Founded in 1813 by Quakers as The Asylum for the Relief of Persons Deprived of the Use of Their Reason, the institution was later renamed the Frankford Asylum for the Insane. It was the first private mental hospital in the United States, and is the oldest such institution with a continuous history of operation. Its campus, which dates to its founding, is a National Historic Landmark.

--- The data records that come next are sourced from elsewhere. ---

(** * primesieve: pre-sieving and small-prime crossing-off

    A shallow embedding of [src/EratSmall.cpp] and [src/PreSieve.cpp].

    Conventions of the embedding.
    - [uint64_t] values are integers of [Z]; the wrap-around of an unsigned
      64-bit expression is written [u64 e].
    - A byte array (a [uint8_t] pointer, a [pod_vector<uint8_t>]) is a [list Z] of
      values in [0, 256).  A pointer into an array is the offset from the
      start of the array, an integer of [Z].  The array is taken to lie in
      the low addresses of a 64-bit address space (below [2^60]), where the
      address [sieve + x] does not wrap for [x < 2^63]; the one offset that
      the code takes from a stored value without a bound, [multipleIndex], is
      wrapped in [EratSmall.crossOff_prime].
    - A read or write through an index outside the array, which is undefined
      behaviour in C++, is the error [OutOfBounds]; a loop that exhausts its
      fuel is the error [OutOfFuel]; a thrown [primesieve_error] is the error
      [primesieve_error], a failed allocation the error [bad_alloc]. *)

From Stdlib Require Import ZArith Lia Bool String.
From stdpp Require Import base list.

Local Open Scope Z_scope.

(** ** Machine integers, errors *)

Definition u64 (x : Z) : Z := x mod 2 ^ 64.

Inductive error : Type :=
| OutOfBounds (i : Z)
| OutOfFuel
| primesieve_error (msg : string)
| bad_alloc.

Inductive result (A : Type) : Type :=
| Ok (a : A)
| Err (e : error).

Arguments Ok {A} a.
Arguments Err {A} e.

#[global] Instance result_ret : MRet result := fun A a => Ok a.
#[global] Instance result_bind : MBind result := fun A B f m =>
  match m with
  | Ok a => f a
  | Err e => Err e
  end.

(** ** Byte arrays *)

(** [s[i]], with the index checked. *)
Definition load (s : list Z) (i : Z) : result Z :=
  if 0 <=? i then
    match s !! Z.to_nat i with
    | Some b => Ok b
    | None => Err (OutOfBounds i)
    end
  else Err (OutOfBounds i).

(** [s[i] = v], with the index checked. *)
Definition store (s : list Z) (i v : Z) : result (list Z) :=
  if (0 <=? i) && (i <? Z.of_nat (length s)) then Ok (<[Z.to_nat i := v]> s)
  else Err (OutOfBounds i).

(** [s[i] &= mask]. *)
Definition and_assign (s : list Z) (i mask : Z) : result (list Z) :=
  b ← load s i; store s i (Z.land b mask).

(** The bit of the byte at index [j]; [false] outside the array. *)
Definition bit_at (s : list Z) (j b : Z) : bool :=
  match s !! Z.to_nat j with
  | Some x => Z.testbit x b
  | None => false
  end.

(** Modelled from the spec: the masks [BIT0] .. [BIT7] of [bits.hpp], which is
    not part of the sources at hand: "the bitwise complements of the single
    bits 1<<0..1<<7 (ANDing clears the bit)", as constants of the byte type. *)
Definition BIT (k : Z) : Z := Z.lxor 255 (Z.shiftl 1 k).

(** ** The bit layout of the code

    The strike tables of [EratSmall::crossOff], the static table
    [buffer_7_11_13] and the constants [bit49] .. [bit121] of
    [PreSieve::preSieve] all use the layout in which bit [b] of the byte at
    offset [k] of a segment stands for [segmentLow + 30 * k + bit_value b]. *)
Definition bitValues : list Z := [7; 11; 13; 17; 19; 23; 29; 31].
Definition bit_value (b : Z) : Z := nth (Z.to_nat b) bitValues 0.

(** The residue-to-bit table of section 3 of the specification. *)
Definition spec_residues : list Z := [1; 7; 11; 13; 17; 19; 23; 29].
Definition spec_residue (b : Z) : Z := nth (Z.to_nat b) spec_residues 0.

(** ** SievingPrime *)

(** Modelled from the spec: the class [SievingPrime] of [Bucket.hpp], which
    is not part of the sources at hand: "a record holding sievingPrime (the
    prime divided by 30), multipleIndex and wheelIndex".  The getters are the
    fields. *)
Record SievingPrime : Type := mkSievingPrime {
  getSievingPrime : Z;
  getMultipleIndex : Z;
  getWheelIndex : Z
}.

(** Modelled from the spec: [SievingPrime::set] of [Bucket.hpp], which
    "updates (multipleIndex, wheelIndex) in place". *)
Definition set (prime : SievingPrime) (multipleIndex wheelIndex : Z) : SievingPrime :=
  mkSievingPrime (getSievingPrime prime) multipleIndex wheelIndex.

(** ** EratSmall *)

Module EratSmall.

Friends Hospital is accredited by the Joint Commission on Accreditation of Healthcare Organizations and licensed by the Commonwealth of Pennsylvania.

==Mission==
The 1813 mission statement of the hospital was "To provide for the suitable accommodation of persons who are or may be deprived of the use of their reason, and the maintenance of an asylum for their reception, which is intended to furnish, besides requisite medical aid, such tender, sympathetic attention as may soothe their agitated minds, and under the Divine Blessing, facilitate their recovery."

==History==
The Quakers established Friends Hospital in 1813, drawing on a belief that all persons could live a "moral, ordered existence if treated with kindness, dignity, and respect", despite disabilities. The influential minister Thomas Scattergood decried what he considered the harsh conditions faced by patients in mental asylums, calling for the "moral treatment" of patients. This model served as an inspiration for the establishment of the Friends Asylum for Persons Deprived of the Use of Their Reason; it was the United States' first privately run psychiatric hospital.

==Greystone Program==
Located on the grounds of the Friends Hospital, the Greystone Program occupies two houses, Greystone House and Hillside House, and is a long-term community residence for individuals with severe and persistent mental illnesses. Some residents chose to make the Greystone Program their permanent home while others transition to a less structured environment.